Despite that, Powell managed to sell quite a lot of books. I’ve never fully understood his charm, but perhaps that’s because I was not brought up as an English public schoolboy.


Musical alternative to the morning’s radio news

Four reels: Father Kelly’s; Reconciliation; Mountain Road; MacArthur Road

Link

A hyper-energetic performance at Glucksman Ireland House at New York University. Caitlin Warbelow, Patrick Mangan, and Troy MacGillivray on fiddles with Johnny Cuomo and Jake Charron on guitars.


Long Read of the Day

What Makes Brain Fog So Unforgiving?

I’ve been thinking for two years that so-called ‘Long Covid’ is one of the most worrying — and under-discussed — consequences of the pandemic. Particularly terrifying is the “brain fog” which afflicts many sufferers. This startling essay by Ed Yong is the best thing I’ve read about it to date.

Here’s how it opens…

On March 25, 2020, Hannah Davis was texting with two friends when she realized that she couldn’t understand one of their messages. In hindsight, that was the first sign that she had COVID-19. It was also her first experience with the phenomenon known as “brain fog,” and the moment when her old life contracted into her current one. She once worked in artificial intelligence and analyzed complex systems without hesitation, but now “runs into a mental wall” when faced with tasks as simple as filling out forms. Her memory, once vivid, feels frayed and fleeting. Former mundanities—buying food, making meals, cleaning up—can be agonizingly difficult. Her inner world—what she calls “the extras of thinking, like daydreaming, making plans, imagining”—is gone. The fog “is so encompassing,” she told me, “it affects every area of my life.” For more than 900 days, while other long-COVID symptoms have waxed and waned, her brain fog has never really lifted…

Worth your time.


Books, etc.

Roy Foster on Seamus Heaney

Roy Foster is an eminent Irish historian — and an accomplished biographer (his two-volume biography of W.B. Yeats is terrific); and Seamus Heaney was a great Irish poet and a Nobel laureate.

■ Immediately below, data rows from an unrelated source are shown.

(** * Console status reporting and version probing of the CLI

    A shallow embedding of the Go packages [pkg/print] (print.go) and
    [pkg/standalone] (version.go), together with the parts of the Go
    standard library the two files call into ([unicode/utf8],
    [encoding/json], [time], [fmt], [sync], [bufio], [strings],
    [os/exec]) and of [github.com/briandowns/spinner].

    Go strings are byte sequences: they are modelled as [string], whose
    characters are the 256 values of [ascii].  Bytes are compared as
    numbers in [N].

    The two packages act on the outside world; the model threads it
    through their functions.  For [print] it is the package variable
    [logAsJSON], the [sync.Once] cells and the sequence of events (calls
    of [Write] on a writer, start and stop of a spinner); the clock is a
    sequence of readings.  For [standalone] it is the sequence of
    processes started, with the outcome of [Cmd.Output] given by a
    function of the processes started before.  [fmt.Sprintf] on the
    values of [interface{}] is a parameter of [print]; a fragment of it
    is defined in [fmt].

    The first part of the file holds the definitions, the second the
    properties. *)

From Stdlib Require Import String Ascii List NArith ZArith Bool Lia.
From Stdlib Require Import DecimalString.
Import ListNotations.

Local Open Scope list_scope.
Local Open Scope string_scope.

(** ** Bytes and byte strings *)

Definition byte_at (s : string) (i : nat) : N :=
  match String.get i s with
  | Some c => N_of_ascii c
  | None => 0%N
  end.

Fixpoint take (n : nat) (s : string) : string :=
  match n, s with
  | S n', String c t => String c (take n' t)
  | _, _ => EmptyString
  end.

Fixpoint drop (n : nat) (s : string) : string :=
  match n, s with
  | S n', String _ t => drop n' t
  | _, _ => s
  end.

(** The concatenation of a list of strings. *)
Fixpoint flat (l : list string) : string :=
  match l with
  | [] => EmptyString
  | x :: l' => x ++ flat l'
  end.

(** Every byte of [s] satisfies [p]. *)
Fixpoint all_bytes (p : N -> bool) (s : string) : bool :=
  match s with
  | EmptyString => true
  | String c t => p (N_of_ascii c) && all_bytes p t
  end.

Definition chr (n : N) : ascii := ascii_of_N n.

(** The double quote, the backslash and the control characters the
    sources write as escapes. *)
Definition dquote : ascii := chr 34.
Definition backslash : ascii := chr 92.
Definition LF : ascii := chr 10.
Definition CR : ascii := chr 13.
Definition TAB : ascii := chr 9.

Definition nl : string := String LF EmptyString.
Definition tab : string := String TAB EmptyString.

(** The last byte of [s], if it has one. *)
Fixpoint last_byte (s : string) : option ascii :=
  match s with
  | EmptyString => None
  | String c EmptyString => Some c
  | String _ t => last_byte t
  end.

(** [s] ends with a newline. *)
Definition ends_with_newline (s : string) : bool :=
  match last_byte s with
  | Some c => Ascii.eqb c LF
  | None => false
  end.

(** The longest prefix of [l] all of whose elements satisfy [p]. *)
Fixpoint take_while {A : Type} (p : A -> bool) (l : list A) : list A :=
  match l with
  | [] => []
  | x :: t => if p x then x :: take_while p t else []
  end.

(** ** unicode/utf8 *)

Module utf8.

Definition RuneError : N := 0xFFFD.
Definition RuneSelf : N := 0x80.
Definition UTFMax : nat := 4.

Definition maskx : N := 0x3F.
Definition mask2 : N := 0x1F.
Definition mask3 : N := 0x0F.
Definition mask4 : N := 0x07.
Definition locb : N := 0x80.
Definition hicb : N := 0xBF.

(** One entry of the table [first]: an ASCII byte, an invalid leading
    byte, or the leading byte of a sequence of [size] bytes whose second
    byte must lie in [lo..hi] (the table [acceptRanges]). *)
Inductive entry : Type :=
| as_ : entry
| xx : entry
| lead (size : nat) (lo hi : N) : entry.

Definition first (b : N) : entry :=
  if (b <? 0x80)%N then as_
  else if (b <? 0xC2)%N then xx
  else if (b <? 0xE0)%N then lead 2 locb hicb
  else if (b =? 0xE0)%N then lead 3 0xA0%N hicb
  else if (b <? 0xED)%N then lead 3 locb hicb
  else if (b =? 0xED)%N then lead 3 locb 0x9F%N
  else if (b <? 0xF0)%N then lead 3 locb hicb
  else if (b =? 0xF0)%N then lead 4 0x90%N hicb
  else if (b <? 0xF4)%N then lead 4 locb hicb
  else if (b =? 0xF4)%N then lead 4 locb 0x8F%N
  else xx.

Definition rune2 (s0 s1 : N) : N :=
  N.lor (N.shiftl (N.land s0 mask2) 6) (N.land s1 maskx).

Definition rune3 (s0 s1 s2 : N) : N :=
  N.lor (N.shiftl (N.land s0 mask3) 12)
        (N.lor (N.shiftl (N.land s1 maskx) 6) (N.land s2 maskx)).

Definition rune4 (s0 s1 s2 s3 : N) : N :=
  N.lor (N.shiftl (N.land s0 mask4) 18)
        (N.lor (N.shiftl (N.land s1 maskx) 12)
               (N.lor (N.shiftl (N.land s2 maskx) 6) (N.land s3 maskx))).

(** [DecodeRuneInString s] is the first rune of [s] and its width in
    bytes; an invalid encoding yields [(RuneError, 1)], the empty string
    [(RuneError, 0)]. *)
Definition DecodeRuneInString (s : string) : N * nat :=
  let n := String.length s in
  if (n <? 1)%nat then (RuneError, 0) else
  let s0 := byte_at s 0 in
  match first s0 with
  | as_ => (s0, 1)
  | xx => (RuneError, 1)
  | lead sz lo hi =>
    if (n <? sz)%nat then (RuneError, 1) else
    let s1 := byte_at s 1 in
    if ((s1 <? lo) || (hi <? s1))%N then (RuneError, 1) else
    if (sz <=? 2)%nat then (rune2 s0 s1, 2) else
    let s2 := byte_at s 2 in
    if ((s2 <? locb) || (hicb <? s2))%N then (RuneError, 1) else
    if (sz <=? 3)%nat then (rune3 s0 s1 s2, 3) else
    let s3 := byte_at s 3 in
    if ((s3 <? locb) || (hicb <? s3))%N then (RuneError, 1) else
    (rune4 s0 s1 s2 s3, 4)
  end.

(** The encodings [DecodeRuneInString] accepts, as a relation between a
    string, the rune at its head and the width of that rune: the table of
    well-formed byte sequences of the Unicode standard, with
    [(RuneError, 1)] for a byte that starts none of them. *)
Inductive decoded : string -> N -> nat -> Prop :=
| decoded_empty : decoded EmptyString RuneError 0
| decoded_ascii (c : ascii) (t : string) :
    (N_of_ascii c < 0x80)%N -> decoded (String c t) (N_of_ascii c) 1
| decoded_invalid (c : ascii) (t : string) :
    (0x80 <= N_of_ascii c)%N -> decoded (String c t) RuneError 1
| decoded_two (c0 c1 : ascii) (t : string) :
    (0xC2 <= N_of_ascii c0 <= 0xDF)%N ->
    (0x80 <= N_of_ascii c1 <= 0xBF)%N ->
    decoded (String c0 (String c1 t)) (rune2 (N_of_ascii c0) (N_of_ascii c1)) 2
| decoded_three (c0 c1 c2 : ascii) (t : string) :
    (0xE0 <= N_of_ascii c0 <= 0xEF)%N ->
    (0x80 <= N_of_ascii c1 <= 0xBF)%N ->
    (N_of_ascii c0 = 0xE0 -> 0xA0 <= N_of_ascii c1)%N ->
    (N_of_ascii c0 = 0xED -> N_of_ascii c1 <= 0x9F)%N ->
    (0x80 <= N_of_ascii c2 <= 0xBF)%N ->
    decoded (String c0 (String c1 (String c2 t)))
      (rune3 (N_of_ascii c0) (N_of_ascii c1) (N_of_ascii c2)) 3
| decoded_four (c0 c1 c2 c3 : ascii) (t : string) :
    (0xF0 <= N_of_ascii c0 <= 0xF4)%N ->
    (0x80 <= N_of_ascii c1 <= 0xBF)%N ->
    (N_of_ascii c0 = 0xF0 -> 0x90 <= N_of_ascii c1)%N ->
    (N_of_ascii c0 = 0xF4 -> N_of_ascii c1 <= 0x8F)%N ->
    (0x80 <= N_of_ascii c2 <= 0xBF)%N ->
    (0x80 <= N_of_ascii c3 <= 0xBF)%N ->
    decoded (String c0 (String c1 (String c2 (String c3 t))))
      (rune4 (N_of_ascii c0) (N_of_ascii c1) (N_of_ascii c2) (N_of_ascii c3)) 4.

(** [invalid_at s]: the bytes at the head of [s] are no encoding of a
    rune (the test [c == RuneError && size == 1] of the callers). *)
Definition invalid_at (s : string) : bool :=
  let (c, size) := DecodeRuneInString s in
  (c =? RuneError)%N && (size =? 1)%nat.

(** [ValidString s]: [s] consists of valid encodings only.  [fuel]
    bounds the number of runes looked at. *)
Fixpoint valid_from (fuel : nat) (s : string) : bool :=
  match fuel with
  | O => true
  | S fuel' =>
    match s with
    | EmptyString => true
    | String _ _ =>
      if invalid_at s then false
      else valid_from fuel' (drop (snd (DecodeRuneInString s)) s)
    end
  end.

This book is a sensitive exploration of Heaney’s poetic journey, written by a scholar who both understands the cultural context in which the poet evolved and loves his work. “I remember”, he writes in the Preface,

”where I was sitting when I read ’North’ in 1975 and felt that authentic sensation of the hairs standing up on my head. Nearly twenty years later, I read ‘At The Well-head’ in the New Yorker, tore it out, and pinned it to the noticeboard in my Oxford study; slightly yellowed by enduringly magical, it was still there when I moved out after another twenty-odd years. And reading ‘Album’ in his last collection, the attempts to embrace a lost father resonated to profoundly that my eyes filled with tears.”

It’s a truly wonderful book. I have a friend who also loves Heaney’s poetry, and had the great idea of reading it alongside the poems themselves. That’s really what it deserves.